Medial Meniscus Injuries (inner) happen more frequently than the Lateral Meniscus Injury (outer). Players usually experience mechanical problems with the knee, often with the “locking or giving way”.

There may also be degeneration of the medial or lateral menisci with sports like runing.

Ligament Injuries:

Ligaments connect one bone to the other and the knee has four major ligaments:

The ligaments inside your knee joint are called ACL and PCL which cross in the center of the knee like a Cruicifix. These two provide stability to the knee especially in forward and backward movements in sports that involve pivoting and quick turning and twisiting on the knees

  • ACL or Anterior Cruciate Ligament is a major stabilizer of the knee. Tears occur when twisting forcefully on a planted foot and this leads to instability and pain.
  • PCL or Posteriour Cruciate Ligament gets injured by direct impact on front of the knee, usually when it is slightly bent. This results in instability with the “giving way” feel.

The ligaments on either side of the knee are called MCL and LCL. They provide sideways stability to the knee.

  • MCL or Medial Collateral Ligament is on the inner side of the knee. It can be sprained when the knee is twisted in the straight position as being knocked sideways, like when being tackled in football.
  • LCL or Lateral Collateral Ligament is on the outer side of the knee. It may get injured with sideward pressure on a straight knee.


A fracture may happen as a result of direct or indirect trauma and may involve the patella, femur or tibia.




Chondromalacia Patella CMP: Happens when the patella glides through the groove with a lateral shift during the knee movement. This causes irritation of the cartilage between the patella and the femur and often results in pain.

Pain is mainly with stair climbing, prolonged sitting and knee bending with weight bearing exercises. Pre-disposing factors may include flat fleet, overuse, tight muscles on the outer side of the knee, injury or weak muscles on the inside of the knee (vastus medialis).

Iliotibial Band Syndrome: is often seen in runners. It is a tight band of muscle and connective tissue on the outer thigh which causes stress on the knee resulting in pain with movements.


Osgood Schlatter’s Disease: is seen in adolescents who develop pain and a bump just below the knee due to constant overuse and traction on the insertion of the patellar tendon.




Immediate treatment should include: R.I.C.E.S. – Rest, Ice, Compression, Elevation and Support

Medical Treatment

The doctor may prescribe:

  • Anti-inflammatories for pain and swelling
  • X-rays or MRI depending on the injury
  • Surgery if required
  • Splinting or support for the knee
  • Physiotherapy




In non-operated as well as operated knee injuries, this is useful in regaining the pain relief as well as function. Early exercise with controlled movements prevents muscle atrophy.
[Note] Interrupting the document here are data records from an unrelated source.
(** An occurrence starts at the first character of the needle. *)
Lemma found_first p c X H : found p (c :: X) H =
  match find_idx (fun b => b =? c) H with
  | Some k => found (p + Z.of_nat k) (c :: X) (drop k H)
  | None => 0
  end.
Proof.
  revert p. induction H as [|b H IH]; intros p; cbn [find_idx]; [by apply found_short; simpl; lia|].
  destruct (Z.eqb_spec b c) as [->|Hne]; [by rewrite Z.add_0_r|].
  rewrite found_skip by (intros [t E]; by simplify_eq/=). rewrite IH.
  destruct (find_idx _ H); simpl; [|done]. f_equal. lia.
Qed.

Lemma found_singleton p c H : found p [c] (c :: H) = p.
Proof. apply found_prefix. by exists H. Qed.

(** When the search of long needles is right: a needle without a border, or a
    text with no other characters than the needle's. *)
Definition searchable (X H : list Z) : Prop := zlen X < 32 \/
  (forall p, 0 < p < zlen X -> ~ period (at_ X) (zlen X) 0 p) \/ Forall (fun c => c ∈ X) H.

Lemma searchable_drop X H k : searchable X H -> searchable X (drop k H).
Proof. intros [?|[?|?]]; [by left|by right; left|right; right]. by apply Forall_drop. Qed.

(** ** The interface of the including files *)

(** What the search relies on of the macros: the needle [X] at [nd] and the text
    [H] at [hay], read through the conversion [canon] of characters.  [known j l]
    says that [l] is a value the length of the text may have when the search is
    at [j]. *)
Class matching (M : macros) (canon : Z -> Z) (w : world) (fuel : nat) (nd hay : Z) (X H : list Z) := {
  known : Z -> Z -> Prop;
  canon_byte c : is_byte c -> is_byte (canon c);
  wp_canon n c (Q : Z -> world -> Prop) : is_byte c -> Q (canon c) w -> wp n (CANON_ELEMENT c) w Q;
  wp_cmp n s p (Q : Z -> world -> Prop) : (fuel <= n)%nat -> 0 <= s -> 0 < p -> s + p <= zlen X ->
    (forall v, v = 0 <-> (forall k, 0 <= k < s -> canon (at_ X k) = canon (at_ X (k + p))) -> Q v w) ->
    wp n (CMP_FUNC nd (nd + p) s) w Q;
  wp_available n j l (Q : bool * Z -> world -> Prop) : (fuel <= n)%nat -> known j l ->
    0 <= j <= zlen H + zlen X ->
    (forall l', (j + zlen X <= zlen H -> forall j', j <= j' -> known j' l') ->
      Q (bool_decide (j + zlen X <= zlen H), l') w) ->
    wp n (AVAILABLE hay l j (zlen X)) w Q;
}.
(* ===== verification/StrSearch.v ===== *)
(** * The functions of substring search

    The macros of memmem.c, strstr.c and strcasestr.c satisfy the interface of
    the two-way search; the functions, in both configurations, find the first
    occurrence. *)

From S2P Require Import Prelude CMonad Words Memory StrScan StrCmp Ctype TwoWay StrStr StrStrSpec.

(** ** Comparisons of parts of the needle *)

Lemma lex_diff_zero l1 l2 : length l1 = length l2 -> (lex_diff l1 l2 = 0 <-> l1 = l2).
Proof.
  revert l2. induction l1 as [|a l1 IH]; intros [|b l2] Hl; simplify_eq/=; [done|].
  destruct (Z.eqb_spec a b) as [->|]; [|split; [lia|congruence]].
  rewrite IH by done. split; [by intros ->|by intros [= ->]].
Qed.

Lemma take_at s A B : 0 <= s <= zlen A -> s <= zlen B ->
  take (Z.to_nat s) A = take (Z.to_nat s) B <-> forall k, 0 <= k < s -> at_ A k = at_ B k.
Proof.
  intros HA HB. split.
  - intros E k Hk. unfold at_. rewrite <-(lookup_total_take_lt A (Z.to_nat s)), E by lia.
    by rewrite lookup_total_take_lt by lia.
  - intros H. apply list_eq_same_length with (Z.to_nat s); [rewrite length_take; lia..|].
    intros i a b Hi Ha Hb. rewrite lookup_take_lt in Ha, Hb by lia.
    specialize (H (Z.of_nat i) ltac:(lia)). unfold at_ in H. rewrite Nat2Z.id in H.
    by rewrite (list_lookup_total_correct _ _ _ Ha), (list_lookup_total_correct _ _ _ Hb) in H.
Qed.

Lemma at_drop k A i : 0 <= i -> at_ (drop k A) i = at_ A (i + Z.of_nat k).
Proof. intros Hi. unfold at_. rewrite lookup_total_drop. f_equal. lia. Qed.

(** The two parts of the needle that the search compares. *)
Lemma parts_equal s p A : 0 <= s -> 0 < p -> s + p <= zlen A ->
  take (Z.to_nat s) A = take (Z.to_nat s) (drop (Z.to_nat p) A) <->
  forall k, 0 <= k < s -> at_ A k = at_ A (k + p).
Proof.
  intros Hs Hp Hle. rewrite take_at by (rewrite ?length_drop; lia).
  split; intros H k Hk; specialize (H k Hk).
  - rewrite H, at_drop by lia. f_equal. lia.
  - rewrite at_drop by lia. rewrite H. f_equal. lia.
Qed.

Section code.
Context {cfg : build}.
Implicit Types (w : world) (n : nat).

Lemma wp_memcmp_parts n w p q A s (Q : Z -> world -> Prop) :
  mem_ok (w_mem w) -> bytes (w_mem w) p A -> (length A < n)%nat -> 0 <= s -> 0 < q -> s + q <= zlen A ->
  (forall v, v = 0 <-> (forall k, 0 <= k < s -> at_ A k = at_ A (k + q)) -> Q v w) ->
  wp n (memcmp p (p + q) s) w Q.
Proof.
  intros Hm HA Hn Hs Hq Hle HQ. assert (Hl : zlen (take (Z.to_nat s) A) = s) by (rewrite length_take; lia).
  rewrite <-Hl at 1. apply (wp_memcmp _ _ _ _ (take (Z.to_nat s) (drop (Z.to_nat q) A))); [done|..].
  - rewrite <-(take_drop (Z.to_nat s) A) in HA. by apply bytes_app in HA as [? _].
  - rewrite <-(take_drop (Z.to_nat q) A) in HA. apply bytes_app in HA as [_ HA].
    rewrite length_take_le in HA by lia. rewrite Z2Nat.id in HA by lia.
    rewrite <-(take_drop (Z.to_nat s) (drop _ A)) in HA. by apply bytes_app in HA as [? _].
  - rewrite !length_take, length_drop. lia.
  - rewrite length_take. lia.
  - apply HQ. rewrite lex_diff_zero by (rewrite !length_take, length_drop; lia). by apply parts_equal.
Qed.

(** ** memmem *)

Definition memmem_matching w nd hay X H :
  mem_ok (w_mem w) -> bytes (w_mem w) nd X -> (length X <= length H)%nat -> zlen H < 1073741824 ->
  matching memmem_macros id w (S (length X)) nd hay X H.
Proof.
  intros Hm HX Hle HH. refine {| known j l := l = zlen H |}.
  - done.
  - intros n c Q _ HQ. by apply wp_ret.
  - intros n s p Q Hn Hs Hp Hsp HQ. by apply (wp_memcmp_parts _ _ _ _ X).
  - intros n j l Q _ -> Hj HQ. apply wp_ret. rewrite u32_small by lia.
    replace (j <=? zlen H - zlen X) with (bool_decide (j + zlen X <= zlen H)).
    + by apply HQ.
    + symmetry. apply Bool.eq_true_iff_eq. rewrite bool_decide_eq_true. lia.
Defined.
Mobilization & Manual Therapy: Significant effect to restore restricted mobility of the knee joint and kneecap. This aids to reduce pain, muscle spasm and stiffness.

Interferential Therapy: The application of a medium-frequency electrical current stimulates the peripheral sensory and muscle nerve fibers and reduces pain and inflammation.

Electrical Stimulation: Re-establish/re-educate muscle activation and strength of the thigh (quadriceps muscle) through electrical stimulation. This reinforces stability and strength of the knee.

Ultrasound: The application of ultrasonic waves causing improved cell metabolism and cell membrane permeability, thereby enhancing tissue healing.

Exercise Therapy: Depending on the different phases of rehabilitation program, exercises may include stretches, gait re-education and muscle strength, stability and stamina.

A personalized exercise programme to be done at home and in clinic will include appropriate education and exercise progression to enable you to return to your highest functional level.




  • Get a well planned exercise program for your knee muscles for preventing undue stress on the knee during sports.
  • Use proper foot wear.
  • Good practice and training for your sport will make accidents less common.
  • Previous injuries that haven’t healed or been rehabilitated can increase risk of further injury – so get them checked.